#### EXERCISE PROMPT:
Please repeat, without alteration, the line containing "- rewrite IH, <- app_assoc. reflexivity." and every line that follows it to the end of the entries below, and only those lines.

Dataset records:
⟨

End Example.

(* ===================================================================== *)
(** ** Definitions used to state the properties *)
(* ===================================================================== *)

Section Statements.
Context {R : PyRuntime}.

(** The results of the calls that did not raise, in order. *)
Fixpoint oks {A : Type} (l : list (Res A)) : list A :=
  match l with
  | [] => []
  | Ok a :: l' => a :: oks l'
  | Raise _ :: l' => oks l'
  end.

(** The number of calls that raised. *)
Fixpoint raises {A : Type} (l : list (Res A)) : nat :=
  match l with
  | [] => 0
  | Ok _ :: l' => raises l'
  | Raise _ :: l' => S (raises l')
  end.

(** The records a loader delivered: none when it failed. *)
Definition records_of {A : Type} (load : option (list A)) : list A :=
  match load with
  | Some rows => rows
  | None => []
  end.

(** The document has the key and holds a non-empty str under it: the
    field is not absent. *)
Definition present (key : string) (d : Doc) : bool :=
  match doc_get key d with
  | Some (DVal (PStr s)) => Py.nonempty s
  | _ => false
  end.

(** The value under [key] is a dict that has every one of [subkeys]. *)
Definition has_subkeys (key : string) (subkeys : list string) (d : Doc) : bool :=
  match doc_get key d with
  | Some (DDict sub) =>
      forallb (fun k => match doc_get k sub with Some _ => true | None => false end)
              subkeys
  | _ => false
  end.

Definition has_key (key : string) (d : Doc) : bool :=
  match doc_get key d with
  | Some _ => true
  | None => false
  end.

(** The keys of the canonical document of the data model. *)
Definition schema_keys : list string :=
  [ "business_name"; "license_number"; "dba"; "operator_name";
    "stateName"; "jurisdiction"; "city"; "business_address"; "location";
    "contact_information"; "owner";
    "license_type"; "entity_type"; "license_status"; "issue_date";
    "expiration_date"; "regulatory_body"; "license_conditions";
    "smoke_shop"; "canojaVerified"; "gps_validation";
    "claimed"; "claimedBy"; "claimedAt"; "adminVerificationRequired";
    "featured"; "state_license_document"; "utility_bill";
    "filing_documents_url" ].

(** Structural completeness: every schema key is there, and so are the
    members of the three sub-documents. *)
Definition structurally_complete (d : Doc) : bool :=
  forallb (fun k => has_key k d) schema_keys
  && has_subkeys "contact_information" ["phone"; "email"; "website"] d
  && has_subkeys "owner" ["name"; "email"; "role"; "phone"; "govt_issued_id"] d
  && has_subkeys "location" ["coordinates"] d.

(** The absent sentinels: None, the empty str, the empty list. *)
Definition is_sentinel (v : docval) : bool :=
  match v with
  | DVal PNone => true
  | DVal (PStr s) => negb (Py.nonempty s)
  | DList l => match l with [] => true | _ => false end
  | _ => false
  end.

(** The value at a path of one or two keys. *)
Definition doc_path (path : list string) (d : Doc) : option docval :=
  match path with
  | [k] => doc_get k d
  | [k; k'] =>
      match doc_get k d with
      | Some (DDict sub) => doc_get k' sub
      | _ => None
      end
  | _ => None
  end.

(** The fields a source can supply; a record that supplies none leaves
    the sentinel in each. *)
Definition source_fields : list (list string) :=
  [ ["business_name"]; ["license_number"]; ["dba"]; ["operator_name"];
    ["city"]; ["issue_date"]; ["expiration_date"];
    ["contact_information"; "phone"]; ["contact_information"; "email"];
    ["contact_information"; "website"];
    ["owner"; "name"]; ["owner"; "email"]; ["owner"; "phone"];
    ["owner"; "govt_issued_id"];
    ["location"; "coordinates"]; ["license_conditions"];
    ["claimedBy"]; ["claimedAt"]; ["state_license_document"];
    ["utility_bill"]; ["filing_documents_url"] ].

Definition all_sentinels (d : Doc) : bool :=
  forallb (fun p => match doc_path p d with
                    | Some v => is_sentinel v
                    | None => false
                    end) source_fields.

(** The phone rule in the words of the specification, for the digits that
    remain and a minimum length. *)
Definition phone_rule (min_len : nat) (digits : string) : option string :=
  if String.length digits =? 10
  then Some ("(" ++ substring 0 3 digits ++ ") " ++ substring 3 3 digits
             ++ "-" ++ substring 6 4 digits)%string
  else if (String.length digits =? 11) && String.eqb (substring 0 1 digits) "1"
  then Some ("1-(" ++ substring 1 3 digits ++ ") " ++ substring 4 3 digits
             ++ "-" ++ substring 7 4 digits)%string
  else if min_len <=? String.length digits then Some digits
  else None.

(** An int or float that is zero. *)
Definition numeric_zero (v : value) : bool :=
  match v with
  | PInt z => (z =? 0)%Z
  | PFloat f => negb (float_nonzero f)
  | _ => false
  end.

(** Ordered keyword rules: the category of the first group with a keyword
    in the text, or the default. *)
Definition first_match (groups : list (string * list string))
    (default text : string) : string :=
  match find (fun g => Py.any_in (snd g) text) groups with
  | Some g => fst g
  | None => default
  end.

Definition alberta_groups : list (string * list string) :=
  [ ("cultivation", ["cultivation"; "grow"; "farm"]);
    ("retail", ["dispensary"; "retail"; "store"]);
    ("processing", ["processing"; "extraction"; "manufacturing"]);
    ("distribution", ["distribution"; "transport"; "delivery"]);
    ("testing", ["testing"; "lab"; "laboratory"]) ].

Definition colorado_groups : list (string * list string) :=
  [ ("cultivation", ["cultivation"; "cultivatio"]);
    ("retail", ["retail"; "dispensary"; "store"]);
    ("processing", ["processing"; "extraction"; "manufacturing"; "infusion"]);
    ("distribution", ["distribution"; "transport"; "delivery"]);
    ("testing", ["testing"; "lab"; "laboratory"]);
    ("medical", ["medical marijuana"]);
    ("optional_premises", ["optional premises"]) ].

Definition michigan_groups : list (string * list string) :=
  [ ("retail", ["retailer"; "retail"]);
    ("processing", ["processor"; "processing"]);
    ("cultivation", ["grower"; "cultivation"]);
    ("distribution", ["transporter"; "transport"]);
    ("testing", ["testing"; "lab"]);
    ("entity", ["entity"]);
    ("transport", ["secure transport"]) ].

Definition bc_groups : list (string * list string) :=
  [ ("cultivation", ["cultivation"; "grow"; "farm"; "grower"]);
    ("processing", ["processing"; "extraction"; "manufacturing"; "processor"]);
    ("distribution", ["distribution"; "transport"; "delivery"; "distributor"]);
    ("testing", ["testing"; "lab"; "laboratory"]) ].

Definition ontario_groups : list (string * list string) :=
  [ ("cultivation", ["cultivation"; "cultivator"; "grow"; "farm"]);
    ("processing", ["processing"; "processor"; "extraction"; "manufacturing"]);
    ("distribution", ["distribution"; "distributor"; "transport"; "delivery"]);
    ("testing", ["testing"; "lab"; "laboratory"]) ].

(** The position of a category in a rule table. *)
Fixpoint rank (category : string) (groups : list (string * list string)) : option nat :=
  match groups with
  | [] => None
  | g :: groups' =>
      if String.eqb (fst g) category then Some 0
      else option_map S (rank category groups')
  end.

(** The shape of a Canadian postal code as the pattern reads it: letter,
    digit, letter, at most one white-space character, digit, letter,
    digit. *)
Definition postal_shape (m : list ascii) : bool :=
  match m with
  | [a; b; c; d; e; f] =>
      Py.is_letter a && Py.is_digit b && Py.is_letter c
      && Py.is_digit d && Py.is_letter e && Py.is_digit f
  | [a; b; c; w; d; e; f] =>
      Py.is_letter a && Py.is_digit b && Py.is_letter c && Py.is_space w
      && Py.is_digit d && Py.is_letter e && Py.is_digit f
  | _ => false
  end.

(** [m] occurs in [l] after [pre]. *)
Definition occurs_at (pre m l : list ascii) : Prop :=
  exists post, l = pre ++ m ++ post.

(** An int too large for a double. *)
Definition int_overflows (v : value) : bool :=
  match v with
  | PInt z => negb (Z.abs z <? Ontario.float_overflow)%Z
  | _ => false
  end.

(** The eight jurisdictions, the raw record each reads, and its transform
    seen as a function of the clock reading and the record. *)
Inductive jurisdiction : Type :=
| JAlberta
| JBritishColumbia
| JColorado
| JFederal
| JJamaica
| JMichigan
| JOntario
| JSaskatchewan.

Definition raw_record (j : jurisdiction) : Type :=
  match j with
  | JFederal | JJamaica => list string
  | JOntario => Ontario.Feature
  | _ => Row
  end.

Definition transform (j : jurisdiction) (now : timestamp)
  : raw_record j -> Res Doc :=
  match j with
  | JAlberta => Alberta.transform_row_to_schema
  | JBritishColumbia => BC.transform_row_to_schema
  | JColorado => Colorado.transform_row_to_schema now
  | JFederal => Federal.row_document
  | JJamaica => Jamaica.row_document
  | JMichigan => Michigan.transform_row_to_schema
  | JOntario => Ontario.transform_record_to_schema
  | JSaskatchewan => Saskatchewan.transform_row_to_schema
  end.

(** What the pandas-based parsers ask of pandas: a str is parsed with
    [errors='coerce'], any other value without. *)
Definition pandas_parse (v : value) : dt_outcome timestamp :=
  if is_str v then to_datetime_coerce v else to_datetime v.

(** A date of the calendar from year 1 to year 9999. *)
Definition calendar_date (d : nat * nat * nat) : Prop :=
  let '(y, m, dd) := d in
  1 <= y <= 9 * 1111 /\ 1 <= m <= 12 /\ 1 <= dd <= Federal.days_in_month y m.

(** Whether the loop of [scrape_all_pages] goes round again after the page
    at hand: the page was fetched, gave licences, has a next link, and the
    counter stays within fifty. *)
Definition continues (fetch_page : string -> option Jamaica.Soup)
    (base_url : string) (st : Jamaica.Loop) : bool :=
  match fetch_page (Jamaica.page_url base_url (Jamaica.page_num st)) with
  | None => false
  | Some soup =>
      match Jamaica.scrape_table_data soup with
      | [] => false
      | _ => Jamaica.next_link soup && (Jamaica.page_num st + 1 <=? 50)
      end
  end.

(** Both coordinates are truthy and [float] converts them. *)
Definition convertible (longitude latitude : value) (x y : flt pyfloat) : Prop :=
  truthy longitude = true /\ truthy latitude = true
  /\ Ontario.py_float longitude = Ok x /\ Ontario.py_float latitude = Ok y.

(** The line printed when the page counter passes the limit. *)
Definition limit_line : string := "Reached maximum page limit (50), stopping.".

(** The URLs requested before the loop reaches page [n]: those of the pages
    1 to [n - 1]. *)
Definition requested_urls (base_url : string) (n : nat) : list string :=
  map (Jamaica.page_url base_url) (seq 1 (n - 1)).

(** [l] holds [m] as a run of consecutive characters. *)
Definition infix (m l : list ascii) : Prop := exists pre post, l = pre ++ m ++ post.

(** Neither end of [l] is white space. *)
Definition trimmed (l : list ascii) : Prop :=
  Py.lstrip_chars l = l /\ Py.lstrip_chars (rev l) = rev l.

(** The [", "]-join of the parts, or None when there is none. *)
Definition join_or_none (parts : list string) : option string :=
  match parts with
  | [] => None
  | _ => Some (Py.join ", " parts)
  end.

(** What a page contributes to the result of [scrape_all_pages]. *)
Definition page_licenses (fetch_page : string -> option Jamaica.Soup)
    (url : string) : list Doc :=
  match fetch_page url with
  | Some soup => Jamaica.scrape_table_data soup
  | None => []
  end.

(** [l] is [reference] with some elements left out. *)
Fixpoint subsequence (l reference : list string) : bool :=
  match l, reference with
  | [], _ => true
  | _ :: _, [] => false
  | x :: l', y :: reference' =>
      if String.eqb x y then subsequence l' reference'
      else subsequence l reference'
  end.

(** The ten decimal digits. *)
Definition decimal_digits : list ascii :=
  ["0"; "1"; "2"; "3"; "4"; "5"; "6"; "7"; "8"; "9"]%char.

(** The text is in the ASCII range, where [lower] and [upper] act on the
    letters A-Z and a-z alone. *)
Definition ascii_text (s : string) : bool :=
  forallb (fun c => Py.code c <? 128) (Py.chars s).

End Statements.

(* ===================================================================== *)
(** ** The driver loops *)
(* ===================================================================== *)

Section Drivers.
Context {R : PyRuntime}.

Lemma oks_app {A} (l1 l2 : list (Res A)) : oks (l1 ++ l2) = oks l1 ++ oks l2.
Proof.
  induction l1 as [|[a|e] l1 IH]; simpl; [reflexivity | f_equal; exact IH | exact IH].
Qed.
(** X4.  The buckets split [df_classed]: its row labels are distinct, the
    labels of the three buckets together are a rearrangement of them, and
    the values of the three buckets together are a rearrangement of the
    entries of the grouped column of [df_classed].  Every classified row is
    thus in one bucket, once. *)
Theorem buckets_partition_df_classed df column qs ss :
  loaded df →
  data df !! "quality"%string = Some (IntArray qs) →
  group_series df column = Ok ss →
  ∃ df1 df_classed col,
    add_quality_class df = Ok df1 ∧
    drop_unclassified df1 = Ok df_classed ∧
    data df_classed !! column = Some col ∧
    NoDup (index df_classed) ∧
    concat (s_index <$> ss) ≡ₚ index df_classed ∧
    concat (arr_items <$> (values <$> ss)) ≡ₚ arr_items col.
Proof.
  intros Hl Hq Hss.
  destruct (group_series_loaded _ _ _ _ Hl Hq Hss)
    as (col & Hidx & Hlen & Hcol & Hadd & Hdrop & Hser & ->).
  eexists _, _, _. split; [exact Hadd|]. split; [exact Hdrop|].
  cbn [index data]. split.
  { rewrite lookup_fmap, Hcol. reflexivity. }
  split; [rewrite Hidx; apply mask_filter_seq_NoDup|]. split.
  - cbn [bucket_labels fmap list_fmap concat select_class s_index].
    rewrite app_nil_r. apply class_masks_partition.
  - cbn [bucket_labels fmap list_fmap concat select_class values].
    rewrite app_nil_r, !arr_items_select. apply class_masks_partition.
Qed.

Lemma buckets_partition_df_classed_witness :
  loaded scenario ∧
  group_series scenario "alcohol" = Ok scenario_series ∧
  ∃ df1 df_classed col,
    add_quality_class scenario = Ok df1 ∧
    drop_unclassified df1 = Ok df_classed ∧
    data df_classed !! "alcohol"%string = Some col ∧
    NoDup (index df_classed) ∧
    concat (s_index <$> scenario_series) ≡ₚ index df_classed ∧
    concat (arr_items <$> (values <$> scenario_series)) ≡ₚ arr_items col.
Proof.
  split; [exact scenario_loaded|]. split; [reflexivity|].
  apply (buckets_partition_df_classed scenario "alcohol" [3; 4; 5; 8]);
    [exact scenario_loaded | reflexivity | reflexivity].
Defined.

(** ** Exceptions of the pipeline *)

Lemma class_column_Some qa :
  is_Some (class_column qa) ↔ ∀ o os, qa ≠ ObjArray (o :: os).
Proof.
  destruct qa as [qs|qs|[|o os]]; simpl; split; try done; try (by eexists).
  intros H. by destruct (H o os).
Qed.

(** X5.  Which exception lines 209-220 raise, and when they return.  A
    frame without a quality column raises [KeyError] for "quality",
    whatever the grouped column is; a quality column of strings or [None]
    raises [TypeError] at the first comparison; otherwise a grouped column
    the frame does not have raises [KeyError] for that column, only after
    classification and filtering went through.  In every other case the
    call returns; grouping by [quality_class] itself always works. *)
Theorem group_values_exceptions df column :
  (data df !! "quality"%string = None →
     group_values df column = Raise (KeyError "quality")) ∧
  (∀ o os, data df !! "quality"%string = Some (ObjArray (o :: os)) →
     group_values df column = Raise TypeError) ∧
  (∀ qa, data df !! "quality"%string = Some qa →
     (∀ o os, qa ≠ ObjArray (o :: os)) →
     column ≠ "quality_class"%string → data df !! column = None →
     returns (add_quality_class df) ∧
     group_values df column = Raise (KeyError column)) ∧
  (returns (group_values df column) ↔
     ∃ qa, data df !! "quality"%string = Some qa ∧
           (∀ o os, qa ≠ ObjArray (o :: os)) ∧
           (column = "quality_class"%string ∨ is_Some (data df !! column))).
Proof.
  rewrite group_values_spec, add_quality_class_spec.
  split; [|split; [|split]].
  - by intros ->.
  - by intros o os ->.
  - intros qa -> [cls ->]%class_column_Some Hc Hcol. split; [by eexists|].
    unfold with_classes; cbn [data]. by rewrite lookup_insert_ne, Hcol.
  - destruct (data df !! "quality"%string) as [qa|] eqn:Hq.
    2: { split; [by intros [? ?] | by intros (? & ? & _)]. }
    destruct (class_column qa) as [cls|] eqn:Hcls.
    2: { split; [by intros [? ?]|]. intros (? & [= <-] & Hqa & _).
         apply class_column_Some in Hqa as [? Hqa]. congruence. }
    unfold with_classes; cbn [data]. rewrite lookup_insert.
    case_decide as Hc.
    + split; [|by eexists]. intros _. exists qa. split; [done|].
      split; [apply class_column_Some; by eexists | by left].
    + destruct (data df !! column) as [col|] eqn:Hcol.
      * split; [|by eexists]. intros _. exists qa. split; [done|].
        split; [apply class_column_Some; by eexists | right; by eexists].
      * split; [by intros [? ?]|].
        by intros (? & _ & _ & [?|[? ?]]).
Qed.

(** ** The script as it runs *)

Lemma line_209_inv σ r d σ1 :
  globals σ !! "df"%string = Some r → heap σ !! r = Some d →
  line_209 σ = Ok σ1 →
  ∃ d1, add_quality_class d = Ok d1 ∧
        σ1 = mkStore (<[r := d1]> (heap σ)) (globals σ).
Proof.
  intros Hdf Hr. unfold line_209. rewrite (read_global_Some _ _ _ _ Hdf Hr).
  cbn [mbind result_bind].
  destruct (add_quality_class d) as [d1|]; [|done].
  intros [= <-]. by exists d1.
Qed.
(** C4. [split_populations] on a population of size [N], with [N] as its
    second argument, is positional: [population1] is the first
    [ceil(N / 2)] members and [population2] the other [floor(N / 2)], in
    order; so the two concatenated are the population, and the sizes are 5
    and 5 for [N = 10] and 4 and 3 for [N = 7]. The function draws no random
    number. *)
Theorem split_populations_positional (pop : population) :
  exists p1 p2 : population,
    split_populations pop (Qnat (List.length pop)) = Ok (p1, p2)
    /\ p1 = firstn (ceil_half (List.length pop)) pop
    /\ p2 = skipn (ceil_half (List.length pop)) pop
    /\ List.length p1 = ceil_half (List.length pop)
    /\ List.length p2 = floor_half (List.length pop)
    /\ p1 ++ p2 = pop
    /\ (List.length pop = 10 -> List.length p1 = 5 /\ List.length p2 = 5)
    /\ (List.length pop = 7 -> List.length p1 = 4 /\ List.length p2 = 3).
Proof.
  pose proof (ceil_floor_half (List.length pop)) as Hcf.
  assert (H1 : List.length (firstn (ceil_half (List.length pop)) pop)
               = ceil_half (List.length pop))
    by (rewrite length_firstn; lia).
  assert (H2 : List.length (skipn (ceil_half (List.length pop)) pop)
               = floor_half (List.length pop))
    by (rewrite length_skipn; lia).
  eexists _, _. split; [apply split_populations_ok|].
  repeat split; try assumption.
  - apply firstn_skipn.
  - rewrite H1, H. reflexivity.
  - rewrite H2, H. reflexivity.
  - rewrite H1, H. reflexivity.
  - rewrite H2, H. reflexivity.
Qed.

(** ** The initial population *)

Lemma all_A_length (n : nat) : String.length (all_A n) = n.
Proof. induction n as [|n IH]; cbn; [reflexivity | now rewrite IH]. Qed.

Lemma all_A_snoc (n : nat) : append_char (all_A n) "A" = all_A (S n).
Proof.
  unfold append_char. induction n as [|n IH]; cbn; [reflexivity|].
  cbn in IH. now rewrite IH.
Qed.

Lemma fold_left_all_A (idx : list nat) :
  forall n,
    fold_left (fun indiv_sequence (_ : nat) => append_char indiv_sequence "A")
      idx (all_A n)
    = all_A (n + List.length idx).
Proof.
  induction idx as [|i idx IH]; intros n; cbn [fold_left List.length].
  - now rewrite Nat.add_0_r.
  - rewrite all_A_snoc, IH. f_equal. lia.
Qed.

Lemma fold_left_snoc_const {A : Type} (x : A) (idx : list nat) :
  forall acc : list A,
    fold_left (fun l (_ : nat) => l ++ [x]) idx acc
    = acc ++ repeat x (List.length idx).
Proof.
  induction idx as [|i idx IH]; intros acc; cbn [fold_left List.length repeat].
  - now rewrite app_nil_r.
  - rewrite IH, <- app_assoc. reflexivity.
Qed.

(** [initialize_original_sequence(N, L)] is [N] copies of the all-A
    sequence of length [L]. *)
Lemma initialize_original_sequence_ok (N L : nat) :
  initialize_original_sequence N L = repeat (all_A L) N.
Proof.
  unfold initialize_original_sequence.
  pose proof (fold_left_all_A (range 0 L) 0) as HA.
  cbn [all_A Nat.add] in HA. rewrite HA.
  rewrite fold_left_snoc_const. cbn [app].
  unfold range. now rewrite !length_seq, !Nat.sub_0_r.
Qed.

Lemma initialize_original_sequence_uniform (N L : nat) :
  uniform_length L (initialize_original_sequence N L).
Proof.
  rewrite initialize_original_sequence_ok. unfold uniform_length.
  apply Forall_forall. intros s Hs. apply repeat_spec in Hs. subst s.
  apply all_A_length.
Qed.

⟩

#### EXERCISE RESULT:
  - rewrite IH, <- app_assoc. reflexivity.
Qed.

(** [initialize_original_sequence(N, L)] is [N] copies of the all-A
    sequence of length [L]. *)
Lemma initialize_original_sequence_ok (N L : nat) :
  initialize_original_sequence N L = repeat (all_A L) N.
Proof.
  unfold initialize_original_sequence.
  pose proof (fold_left_all_A (range 0 L) 0) as HA.
  cbn [all_A Nat.add] in HA. rewrite HA.
  rewrite fold_left_snoc_const. cbn [app].
  unfold range. now rewrite !length_seq, !Nat.sub_0_r.
Qed.

Lemma initialize_original_sequence_uniform (N L : nat) :
  uniform_length L (initialize_original_sequence N L).
Proof.
  rewrite initialize_original_sequence_ok. unfold uniform_length.
  apply Forall_forall. intros s Hs. apply repeat_spec in Hs. subst s.
  apply all_A_length.
Qed.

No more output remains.